Lemma finish_all rest w txs done_ ps :
  workers_ok w txs (done_ ++ rest) ps →
  ∃ w' ps', for_each (λ wk, exec (wk_db wk) (wk_prog wk)) rest w = (Ok tt, w') ∧
    workers_ok w' txs (done_ ++ ((λ wk, mkWorker (wk_db wk) (Done tt)) <$> rest)) ps'.
Proof.
  revert w done_ ps. induction rest as [|wk rest IH]; intros w done_ ps Hok; cbn [for_each].
  - by exists w, ps.
  - destruct (finish_one w txs _ ps (length done_) wk Hok) as (w1 & ps1 & Hrun & Hok1).
    { by rewrite list_lookup_middle. }
    rewrite (insert_app_r_alt _ _ (length done_)), Nat.sub_diag in Hok1 by done. simpl in Hok1.
    destruct (IH w1 (done_ ++ [mkWorker (wk_db wk) (Done tt)]) ps1) as (w2 & ps2 & Hrun2 & Hok2).
    { by rewrite <-app_assoc. }
    exists w2, ps2. rewrite (bind_Ok _ _ _ _ _ Hrun). split; [done|]. by rewrite <-app_assoc in Hok2.
Qed.

(** The first goroutine empties the channel. *)
Lemma drain_ok txs w wk ws ps :
  workers_ok w txs (mkWorker (wk_db wk) (Done tt) :: ws) ps →
  ∃ w' ps', for_each (λ tx, StartLogCollection (wk_db wk) (tx_Hash tx) blockHash ;;
                           exec (wk_db wk) (warm_prog bv cid tx)) txs w = (Ok tt, w') ∧
    workers_ok w' [] (mkWorker (wk_db wk) (Done tt) :: ws) ps'.
Proof.
  revert w ps. induction txs as [|tx txs IH]; intros w ps Hok; cbn [for_each]; [by exists w, ps|].
  destruct (worker_step_ok w (tx :: txs) _ ps 0 _ Hok eq_refl) as (txs' & wk' & w1 & ps1 & Hrun & Hok1 & _).
  unfold worker_step in Hrun. cbn [wk_prog wk_db] in Hrun.
  apply bind_Ok_inv in Hrun as ([] & w1' & Hlog & [= <- <- <-]).
  destruct (finish_one w1' txs _ ps1 0 _ Hok1 eq_refl) as (w2 & ps2 & Hrun2 & Hok2).
  destruct (IH w2 ps2 Hok2) as (w3 & ps3 & Hrun3 & Hok3).
  exists w3, ps3. rewrite bind_assoc, (bind_Ok _ _ _ _ _ Hlog). by rewrite (bind_Ok _ _ _ _ _ Hrun2).
Qed.

Lemma finish_ok w txs ws ps :
  workers_ok w txs ws ps → ws ≠ [] →
  ∃ w' ws' ps', finish bv cid txs ws w = (Ok tt, w') ∧ workers_ok w' [] ws' ps'.
Proof.
  intros Hok Hne. destruct (finish_all ws w txs [] ps Hok) as (w1 & ps1 & Hrun1 & Hok1).
  destruct ws as [|wk ws]; [done|]. simpl in Hok1.
  destruct (drain_ok txs w1 wk _ ps1 Hok1) as (w2 & ps2 & Hrun2 & Hok2).
  eexists w2, _, ps2. split; [|exact Hok2]. unfold finish. by rewrite (bind_Ok _ _ _ _ _ Hrun1).
Qed.
End workers.

(** ** The whole warm-up *)

Section warm.
Context `{CoreLaws} `{!GethLaws} `{!Upstream} `{!Remote}.
Context (answer : BatchElem → option RpcValue) (N : nat) (HN : Reliable answer N).
Context (r : loc) (b : Z) (bv : BlockValues) (cid : Z).
Implicit Types w : World.

(** One more goroutine takes its clone. *)
Lemma clone_worker own base d A w0 w txs ws ps :
  refines answer own base r b w d A → a_depth A + 1 + frames_total cid txs < 2 ^ 63 →
  workers_ok answer (own ++ base) r b w0 cid w txs ws ps →
  ∃ c w' ps', Clone d w = (Ok c, w') ∧ refines answer own base r b w' d A ∧
    workers_ok answer (own ++ base) r b w0 cid w' txs (ws ++ [mkWorker c (Done tt)]) ps'.
Proof.
  intros Href Hd [Hall Hap Hun Hfr]. pose proof (frames_total_nonneg cid txs) as Hnn.
  destruct (clone_step answer own base r b w d A Href) as
    (w' & Hrun & Hc & Href' & _ & _ & Hconf); [lia|].
  set (n := w_next w) in *. pose proof (refines_fresh _ _ _ _ _ _ _ _ Hc) as Hf'.
  pose proof (cf_next _ _ _ _ _ _ _ _ (Hun 0%nat)) as Hnx.
  set (p' := mkParty (S n) [n] (start_abs (a_frame A) (a_depth A + 1))).
  assert (∀ j q, ps !! j = Some q →
    refines answer (py_own q) (own ++ base) r b w' (py_db q) (py_abs q) ∧ apart p' q) as Hold.
  { intros j q Hq. destruct (lookup_lt_is_Some_2 ws j) as [wk Hwk].
    { rewrite (Forall2_length _ _ _ Hall). by eapply lookup_lt_Some. }
    destruct (Forall2_lookup_lr _ _ _ _ _ _ Hall Hwk Hq) as [_ Hq2 _ _ _].
    assert (py_db q < n)%nat as Hlt.
    { destruct (rf_db _ _ _ _ _ _ _ _ Hq2) as (db & _ & Hdb & _). by eapply fw_dbs, mk_is_Some. }
    split; [|split; simpl; [lia|]].
    - eapply (confined_frame answer _ _ r b w w' _ _ (S n) [] [n]); try done; [lia|].
      by intros l ?%elem_of_nil.
    - intros l ->%list_elem_of_singleton Hin. eapply refines_members in Hq2; [|apply elem_of_app; by left].
      unfold n in Hin. lia. }
  exists (S n), w', (ps ++ [p']). split; [done|]. split; [done|]. split.
  - apply Forall2_app.
    + apply Forall2_same_length_lookup_2; [by eapply Forall2_length|]. intros j wk q Hwk Hq.
      destruct (Forall2_lookup_lr _ _ _ _ _ _ Hall Hwk Hq). split; try done. by eapply Hold.
    + constructor; [|done]. split; simpl; try done; [|lia|].
      * exists (py_abs p'). split; [done|]. simpl. lia.
      * intros l ->%list_elem_of_singleton. split; [lia|]. intros Hin.
        eapply refines_members in Hin; [|exact Href]. lia.
  - intros i j p q Hij Hp Hq. pose proof (Forall2_length _ _ _ Hall) as Hlen.
    rewrite lookup_app in Hp, Hq.
    destruct (ps !! i) as [p1|] eqn:E1, (ps !! j) as [p2|] eqn:E2; simplify_eq.
    + by eapply (Hap i j).
    + apply list_lookup_singleton_Some in Hq as [_ <-]. apply apart_sym. by eapply Hold.
    + apply list_lookup_singleton_Some in Hp as [_ <-]. by eapply Hold.
    + apply list_lookup_singleton_Some in Hp as [Hi _]. apply list_lookup_singleton_Some in Hq as [Hj _].
      apply lookup_ge_None in E1, E2. lia.
  - eapply untouched_step; [exact Hun|exact Hconf|lia|]. by intros l ?%elem_of_nil.
  - done.
Qed.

## Work instructions:
Take the material above and reproduce it word for word.

## Worked solution:
Lemma finish_all rest w txs done_ ps :
  workers_ok w txs (done_ ++ rest) ps →
  ∃ w' ps', for_each (λ wk, exec (wk_db wk) (wk_prog wk)) rest w = (Ok tt, w') ∧
    workers_ok w' txs (done_ ++ ((λ wk, mkWorker (wk_db wk) (Done tt)) <$> rest)) ps'.
Proof.
  revert w done_ ps. induction rest as [|wk rest IH]; intros w done_ ps Hok; cbn [for_each].
  - by exists w, ps.
  - destruct (finish_one w txs _ ps (length done_) wk Hok) as (w1 & ps1 & Hrun & Hok1).
    { by rewrite list_lookup_middle. }
    rewrite (insert_app_r_alt _ _ (length done_)), Nat.sub_diag in Hok1 by done. simpl in Hok1.
    destruct (IH w1 (done_ ++ [mkWorker (wk_db wk) (Done tt)]) ps1) as (w2 & ps2 & Hrun2 & Hok2).
    { by rewrite <-app_assoc. }
    exists w2, ps2. rewrite (bind_Ok _ _ _ _ _ Hrun). split; [done|]. by rewrite <-app_assoc in Hok2.
Qed.

(** The first goroutine empties the channel. *)
Lemma drain_ok txs w wk ws ps :
  workers_ok w txs (mkWorker (wk_db wk) (Done tt) :: ws) ps →
  ∃ w' ps', for_each (λ tx, StartLogCollection (wk_db wk) (tx_Hash tx) blockHash ;;
                           exec (wk_db wk) (warm_prog bv cid tx)) txs w = (Ok tt, w') ∧
    workers_ok w' [] (mkWorker (wk_db wk) (Done tt) :: ws) ps'.
Proof.
  revert w ps. induction txs as [|tx txs IH]; intros w ps Hok; cbn [for_each]; [by exists w, ps|].
  destruct (worker_step_ok w (tx :: txs) _ ps 0 _ Hok eq_refl) as (txs' & wk' & w1 & ps1 & Hrun & Hok1 & _).
  unfold worker_step in Hrun. cbn [wk_prog wk_db] in Hrun.
  apply bind_Ok_inv in Hrun as ([] & w1' & Hlog & [= <- <- <-]).
  destruct (finish_one w1' txs _ ps1 0 _ Hok1 eq_refl) as (w2 & ps2 & Hrun2 & Hok2).
  destruct (IH w2 ps2 Hok2) as (w3 & ps3 & Hrun3 & Hok3).
  exists w3, ps3. rewrite bind_assoc, (bind_Ok _ _ _ _ _ Hlog). by rewrite (bind_Ok _ _ _ _ _ Hrun2).
Qed.

Lemma finish_ok w txs ws ps :
  workers_ok w txs ws ps → ws ≠ [] →
  ∃ w' ws' ps', finish bv cid txs ws w = (Ok tt, w') ∧ workers_ok w' [] ws' ps'.
Proof.
  intros Hok Hne. destruct (finish_all ws w txs [] ps Hok) as (w1 & ps1 & Hrun1 & Hok1).
  destruct ws as [|wk ws]; [done|]. simpl in Hok1.
  destruct (drain_ok txs w1 wk _ ps1 Hok1) as (w2 & ps2 & Hrun2 & Hok2).
  eexists w2, _, ps2. split; [|exact Hok2]. unfold finish. by rewrite (bind_Ok _ _ _ _ _ Hrun1).
Qed.
End workers.

(** ** The whole warm-up *)

Section warm.
Context `{CoreLaws} `{!GethLaws} `{!Upstream} `{!Remote}.
Context (answer : BatchElem → option RpcValue) (N : nat) (HN : Reliable answer N).
Context (r : loc) (b : Z) (bv : BlockValues) (cid : Z).
Implicit Types w : World.

(** One more goroutine takes its clone. *)
Lemma clone_worker own base d A w0 w txs ws ps :
  refines answer own base r b w d A → a_depth A + 1 + frames_total cid txs < 2 ^ 63 →
  workers_ok answer (own ++ base) r b w0 cid w txs ws ps →
  ∃ c w' ps', Clone d w = (Ok c, w') ∧ refines answer own base r b w' d A ∧
    workers_ok answer (own ++ base) r b w0 cid w' txs (ws ++ [mkWorker c (Done tt)]) ps'.
Proof.
  intros Href Hd [Hall Hap Hun Hfr]. pose proof (frames_total_nonneg cid txs) as Hnn.
  destruct (clone_step answer own base r b w d A Href) as
    (w' & Hrun & Hc & Href' & _ & _ & Hconf); [lia|].
  set (n := w_next w) in *. pose proof (refines_fresh _ _ _ _ _ _ _ _ Hc) as Hf'.
  pose proof (cf_next _ _ _ _ _ _ _ _ (Hun 0%nat)) as Hnx.
  set (p' := mkParty (S n) [n] (start_abs (a_frame A) (a_depth A + 1))).
  assert (∀ j q, ps !! j = Some q →
    refines answer (py_own q) (own ++ base) r b w' (py_db q) (py_abs q) ∧ apart p' q) as Hold.
  { intros j q Hq. destruct (lookup_lt_is_Some_2 ws j) as [wk Hwk].
    { rewrite (Forall2_length _ _ _ Hall). by eapply lookup_lt_Some. }
    destruct (Forall2_lookup_lr _ _ _ _ _ _ Hall Hwk Hq) as [_ Hq2 _ _ _].
    assert (py_db q < n)%nat as Hlt.
    { destruct (rf_db _ _ _ _ _ _ _ _ Hq2) as (db & _ & Hdb & _). by eapply fw_dbs, mk_is_Some. }
    split; [|split; simpl; [lia|]].
    - eapply (confined_frame answer _ _ r b w w' _ _ (S n) [] [n]); try done; [lia|].
      by intros l ?%elem_of_nil.
    - intros l ->%list_elem_of_singleton Hin. eapply refines_members in Hq2; [|apply elem_of_app; by left].
      unfold n in Hin. lia. }
  exists (S n), w', (ps ++ [p']). split; [done|]. split; [done|]. split.
  - apply Forall2_app.
    + apply Forall2_same_length_lookup_2; [by eapply Forall2_length|]. intros j wk q Hwk Hq.
      destruct (Forall2_lookup_lr _ _ _ _ _ _ Hall Hwk Hq). split; try done. by eapply Hold.
    + constructor; [|done]. split; simpl; try done; [|lia|].
      * exists (py_abs p'). split; [done|]. simpl. lia.
      * intros l ->%list_elem_of_singleton. split; [lia|]. intros Hin.
        eapply refines_members in Hin; [|exact Href]. lia.
  - intros i j p q Hij Hp Hq. pose proof (Forall2_length _ _ _ Hall) as Hlen.
    rewrite lookup_app in Hp, Hq.
    destruct (ps !! i) as [p1|] eqn:E1, (ps !! j) as [p2|] eqn:E2; simplify_eq.
    + by eapply (Hap i j).
    + apply list_lookup_singleton_Some in Hq as [_ <-]. apply apart_sym. by eapply Hold.
    + apply list_lookup_singleton_Some in Hp as [_ <-]. by eapply Hold.
    + apply list_lookup_singleton_Some in Hp as [Hi _]. apply list_lookup_singleton_Some in Hq as [Hj _].
      apply lookup_ge_None in E1, E2. lia.
  - eapply untouched_step; [exact Hun|exact Hconf|lia|]. by intros l ?%elem_of_nil.
  - done.
Qed.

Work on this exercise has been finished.